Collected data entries
(** The job of [id] after its thread, and the other jobs. *)
Lemma run_job_outcome (request : SimulationRequest) (id finished_at : string)
    (call : nat) (jobs : Jobs) (before : Job) :
  lookup id jobs = Some before ->
  (exists job,
      lookup id (run_job request id finished_at call jobs) = Some job /\
      job_finished (request_kind request) finished_at before
        (request_raises request call) job) /\
  (forall other, other <> id ->
      lookup other (run_job request id finished_at call jobs)
      = lookup other jobs).
Proof.
  intros Hjob. unfold run_job, request_kind, request_raises.
  destruct (request_replications request =? 1).
  - destruct (run_single _ call) as [exc | result].
    + split.
      * eexists. split; [apply (_set_job_fields_lookup _ _ _ _ Hjob)|].
        repeat split.
      * intros other Hne. now apply _set_job_fields_other.
    + split.
      * eexists. split.
        { apply _set_job_fields_lookup.
          apply (_set_job_fields_lookup _ _ _ _ Hjob). }
        repeat split. eexists. split; reflexivity.
      * intros other Hne. now rewrite !_set_job_fields_other by exact Hne.
  - set (cb := Some (fun progress => _set_job_fields id [progress_ progress])).
    pose proof (monte_carlo_world (table_progress_only id before jobs)
                  (_cfg_from_in (request_config request))
                  (request_replications request) cb call jobs) as Hworld.
    pose proof (monte_carlo_result (_cfg_from_in (request_config request))
                  (request_replications request) cb
                  (@None (Q -> unit -> unit)) call jobs tt) as Hres.
    destruct (monte_carlo _ _ cb call jobs) as [[exc | mc] jobs'].
    + destruct (fst (monte_carlo _ _ None call tt)) as [exc' | mc'];
        [|contradiction].
      cbn [fst] in Hres. subst exc'.
      destruct Hworld as [(job & Hjob' & Hsame) Hother].
      { intros x w. apply table_progress_only_callback. }
      { now apply table_progress_only_refl. }
      split.
      * eexists. split; [apply (_set_job_fields_lookup _ _ _ _ Hjob')|].
        destruct Hsame as (H1 & H2 & H3 & H4 & H5 & H6).
        repeat split; assumption.
      * intros other Hne. rewrite _set_job_fields_other by exact Hne.
        now apply Hother.
    + destruct (fst (monte_carlo _ _ None call tt)) as [exc' | mc'];
        [contradiction|].
      destruct Hworld as [(job & Hjob' & Hsame) Hother].
      { intros x w. apply table_progress_only_callback. }
      { now apply table_progress_only_refl. }
      split.
      * eexists. split.
        { apply _set_job_fields_lookup.
          apply (_set_job_fields_lookup _ _ _ _ Hjob'). }
        destruct Hsame as (H1 & H2 & H3 & H4 & H5 & H6).
        repeat split; try assumption. eexists. split; reflexivity.
      * intros other Hne. rewrite !_set_job_fields_other by exact Hne.
        now apply Hother.
Qed.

#### Required action
The required output is the entries from their opening line through the line holding "lookup id (run_job", repeated exactly, with both end lines kept.

#### Solution below
(** The job of [id] after its thread, and the other jobs. *)
Lemma run_job_outcome (request : SimulationRequest) (id finished_at : string)
    (call : nat) (jobs : Jobs) (before : Job) :
  lookup id jobs = Some before ->
  (exists job,
      lookup id (run_job request id finished_at call jobs) = Some job /\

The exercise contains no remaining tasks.